藤堂彬の誤算だらけの結婚生活
 あの事件で彬は、彼女の世間知らず度が自分の予想を越えているのでは?と疑いをもった。
 そしてその疑いが正しいことを確信したのはボランティア初日の"ひとりで電車事件"だった。
 はじめてひとりで電車に乗ると言う彼女のことが彬はどうしても気になった。
 彼女は、学校の社会科見学で一度乗ったことで随分自信があるようだったが、彬からしたらそれは経験のうちに入らない。
 団体なら料金はまとめて支払うだろうし改札を通らない。そしてなにより乗る電車を間違えることはない。
 口出しはしないと約束した手前根掘り葉掘り聞くことはできないが、念のためと思い確認すると、案の定ICカードの存在も知らなかった。

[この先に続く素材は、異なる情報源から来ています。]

(** * CommandInstance: the lifecycle state machine of a libweave command

    A shallow embedding of [libweave/src/commands/command_instance.cc]
    together with the public enum of [libweave/include/weave/command.h].

    The C++ methods mutate the instance, append to the caller's error chain
    and call out to observers and to the owning queue.  They are embedded
    here as computations of a small state monad over the triple
    (instance, error chain, calls made so far).

    The handler of [examples/daemon/lock/lock.cc], a caller of these
    methods, and [WriteUnicodeCharacter] of the string utilities are embedded
    after them. *)

From stdpp Require Import base option strings gmap list.

(** ** JSON documents ([base::Value]) *)

(** The value kinds of [base::Value] that the code distinguishes: the
    dictionary stores its children by key. *)
#[warnings="-register-all"]
Inductive Value : Type :=
| NullValue
| BooleanValue (b : bool)
| IntegerValue (n : Z)
| DoubleValue (bits : Z)
| StringValue (s : string)
| DictionaryValue (fields : gmap string Value)
| ListValue (items : list Value).

(** [base::DictionaryValue], the payload of a dictionary value. *)
Abbreviation Dictionary := (gmap string Value).

(** [Value::GetAsDictionary]: succeeds on dictionaries only. *)
Definition GetAsDictionary (v : Value) : option Dictionary :=
  match v with
  | DictionaryValue fields => Some fields
  | _ => None
  end.

(** [DictionaryValue::Get] for a key without a path separator. *)
Definition Get (key : string) (json : Dictionary) : option Value :=
  json !! key.

(** [DictionaryValue::GetString]: the key must be present and hold a string. *)
Definition GetString (key : string) (json : Dictionary) : option string :=
  match Get key json with
  | Some (StringValue s) => Some s
  | _ => None
  end.

(** [DictionaryValue::Set] and [SetString], again for plain keys. *)
Definition Set_ (key : string) (v : Value) (json : Dictionary)
  : Dictionary := <[key := v]> json.

Definition SetString (key : string) (s : string) (json : Dictionary)
  : Dictionary := Set_ key (StringValue s) json.

(** ** Errors ([weave::Error], [weave::ErrorPtr]) *)

(** An error carries a domain, a code, a message and the error it wraps.
    The source location recorded by [FROM_HERE] is left out. *)
#[warnings="-register-all"]
Inductive Error : Type :=
| MakeError (domain code message : string) (inner : option Error).

(** [ErrorPtr] is an owning pointer, null when no error was reported. *)
Abbreviation ErrorPtr := (option Error).

Definition GetDomain (e : Error) : string := let 'MakeError d _ _ _ := e in d.
Definition GetCode (e : Error) : string := let 'MakeError _ c _ _ := e in c.
Definition GetMessage (e : Error) : string := let 'MakeError _ _ m _ := e in m.
Definition GetInnerError (e : Error) : ErrorPtr := let 'MakeError _ _ _ i := e in i.

(** Modelled from the spec: [weave/error.h] is not among the sources.
    Errors are returned to the immediate caller and never dropped, so
    [Error::AddTo] puts a new error in the caller's slot; the error that was
    there before becomes its inner error. *)
Definition AddTo (domain code message : string) (error : ErrorPtr) : ErrorPtr :=
  Some (MakeError domain code message error).

(** Modelled from the spec: [Error::Clone] of [weave/error.h] is not among the
    sources.  set_error "records err": the copy is made field by field, inner
    errors included. *)
Fixpoint Clone (e : Error) : Error :=
  match e with
  | MakeError d c m inner =>
      MakeError d c m (match inner with
                       | Some i => Some (Clone i)
                       | None => None
                       end)
  end.


(** ** Status and origin ([weave/command.h]) *)

Inductive CommandStatus : Type :=
| kQueued
| kInProgress
| kPaused
| kError
| kDone
| kCancelled
| kAborted
| kExpired.

Inductive CommandOrigin : Type := kLocal | kCloud.

#[global] Instance CommandStatus_eq_dec : EqDecision CommandStatus.
Proof. solve_decision. Defined.

#[global] Instance CommandOrigin_eq_dec : EqDecision CommandOrigin.
Proof. solve_decision. Defined.

(** The enum-to-string tables of [command_instance.cc]. *)
Definition kMapStatus : list (CommandStatus * string) :=
  [ (kQueued, "queued");
    (kInProgress, "inProgress");
    (kPaused, "paused");
    (kError, "error");
    (kDone, "done");
    (kCancelled, "cancelled");
    (kAborted, "aborted");
    (kExpired, "expired") ].

Definition kMapOrigin : list (CommandOrigin * string) :=
  [ (kLocal, "local"); (kCloud, "cloud") ].

(** [EnumToStringMap<T>::FindNameById]: the first entry of the table with the
    given id; an id missing from the table has the empty name. *)
Fixpoint FindNameById {T} `{EqDecision T} (table : list (T * string)) (id : T)
  : string :=
  match table with
  | [] => ""
  | (k, name) :: rest => if decide (k = id) then name else FindNameById rest id
  end.

Definition EnumToString (status : CommandStatus) : string :=
  FindNameById kMapStatus status.

(** ** Constants and helpers declared outside the listed sources *)

(** Modelled from the spec: [schema_constants.cc] is not among the sources.
    The attribute names are the field names of the wire shapes of the spec:
    request [{id?, name, parameters?}], response
    [{id, name, parameters, progress, results, state, error?}]. *)
Module attributes.
Definition kCommand_Id : string := "id".
Definition kCommand_Name : string := "name".
Definition kCommand_Parameters : string := "parameters".
Definition kCommand_Progress : string := "progress".
Definition kCommand_Results : string := "results".
Definition kCommand_State : string := "state".
Definition kCommand_Error : string := "error".
End attributes.
Import attributes.

(** The error domains and codes of [errors::commands] and [errors::json]
    ([schema_constants.cc], [json_error_codes.cc]); their spelling is not
    among the sources, so the development is parametric in them. *)
Class ErrorCodes : Type := {
  commands_kDomain : string;
  kCommandDestroyed : string;
  kInvalidState : string;
  kPropertyMissing : string;
  kInvalidCommandName : string;
  kCommandFailed : string;
  json_kDomain : string;
  kObjectExpected : string;
}.

(** The typed-value layer ([schema_utils.h], [prop_values.h], [utils.h]):
    - [ValueMap] with its structural comparison and its default (empty) value;
    - [ObjectSchema], what a command definition declares for an object;
    - [TypedValueFromJson json schema error]: the typed object, or on failure
      the error chain the validator leaves in the caller's slot;
    - [TypedValueToJson] and [ErrorInfoToJson], the serialisers. *)
Class SchemaUtils : Type := {
  ValueMap : Type;
  ValueMap_eq_dec :: EqDecision ValueMap;
  ValueMap_default : ValueMap;
  ObjectSchema : Type;
  TypedValueFromJson : Dictionary -> ObjectSchema -> ErrorPtr -> ValueMap + Error;
  TypedValueToJson : ValueMap -> Dictionary;
  ErrorInfoToJson : Error -> Dictionary;
}.

(** ** A generic state monad *)

Definition State (S A : Type) : Type := S -> A * S.

#[global] Instance State_ret {S} : MRet (State S) := fun A a s => (a, s).
#[global] Instance State_bind {S} : MBind (State S) :=
  fun A B f m s => let '(a, s') := m s in f a s'.

Definition gets {S A} (f : S -> A) : State S A := fun s => (f s, s).
Definition modify {S} (f : S -> S) : State S unit := fun s => (tt, f s).

Section CommandInstance.
Context `{ErrorCodes} `{SchemaUtils}.

(** Modelled from the spec: [command_definition.h] is not among the sources.
    A definition declares three schemas (parameters, progress, results); the
    name and the minimal role play no part in the instance. *)
Record CommandDefinition : Type := {
  GetParameters : ObjectSchema;
  GetProgress : ObjectSchema;
  GetResults : ObjectSchema;
}.

(** Modelled from the spec: [command_dictionary.h] is not among the sources.
    The dictionary maps a fully-qualified command name to its definition;
    lookup is by exact name. *)
Definition CommandDictionary : Type := gmap string CommandDefinition.

Definition FindCommand (dictionary : CommandDictionary) (name : string)
  : option CommandDefinition := dictionary !! name.

(** Observers and queues are referred to by pointer; the calls made on them
    are recorded. *)
Definition Observer : Type := nat.
Definition CommandQueue : Type := nat.

Inductive Notification : Type :=
| OnStatusChanged
| OnProgressChanged
| OnResultsChanged
| OnCommandDestroyed.

Inductive Call : Type :=
| Notify (observer : Observer) (what : Notification)
| DelayedRemove (queue : CommandQueue) (id : string).

(** The data members of [CommandInstance]. *)
Record CommandInstance : Type := {
  id_ : string;
  name_ : string;
  origin_ : CommandOrigin;
  command_definition_ : option CommandDefinition;
  parameters_ : ValueMap;
  progress_ : ValueMap;
  results_ : ValueMap;
  status_ : CommandStatus;
  error_ : ErrorPtr;
  observers_ : list Observer;
  queue_ : option CommandQueue;
}.

(** The constructor: every member not listed keeps its default. *)
Definition new_CommandInstance (name : string) (origin : CommandOrigin)
    (command_definition : CommandDefinition) (parameters : ValueMap)
  : CommandInstance :=
  {| id_ := "";
     name_ := name;
     origin_ := origin;
     command_definition_ := Some command_definition;
     parameters_ := parameters;
     progress_ := ValueMap_default;
     results_ := ValueMap_default;
     status_ := kQueued;
     error_ := None;
     observers_ := [];
     queue_ := None |}.

Definition SetID (id : string) (c : CommandInstance) : CommandInstance :=
  {| id_ := id; name_ := name_ c; origin_ := origin_ c;
     command_definition_ := command_definition_ c;
     parameters_ := parameters_ c; progress_ := progress_ c;
     results_ := results_ c; status_ := status_ c; error_ := error_ c;
     observers_ := observers_ c; queue_ := queue_ c |}.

 これはまずいと思った彬は、仕方なく、当日ひとりで出かけた彼女の後をついていったのだ。
 そこからの展開は我ながらナイスフォロー。
 こっそりと駅のスタッフに協力を仰ぎ、ICカードの買い方を彼女に伝授してもらった。ついでに乗るべき電車の案内も。
 かくして彼女にはまったく気付かれることなく"ひとりで電車"体験を成功させたというわけだ。
 それは喜ばしいことなのだが、結局これで彬は彼女の世間知らず度が重症だということを確信した。
 結果、彼女から目が離せなくなってしまったのだ。
 毎日帰宅しているのは、自由を満喫すると決めた彼女がまずは料理をマスターすると決めたからだ。
 シチュー事件の次の日には、初心者用の本を買い込み、基礎からはじめている。それで安心、とならないのは皮剥きという名目で粉々にされていたじゃがいもを見てしまったから。また無茶をしてケガでもしていないか、事故でも起こしていないかと夕方になると気になってくる。
 そして研究に集中できなくなる。
 無事を確認するために毎日帰宅するしかなくなるのだ。
 しかも。
 無事を確認したら、さっさと二階に引っ込んで仕事の続きをしたいのだが、そうはならず、なぜかそのまま彼女と一緒に夕食を囲む。
 ……まったく想定外すぎる展開だが、それも仕方がない、と彬は自分に言い聞かせる。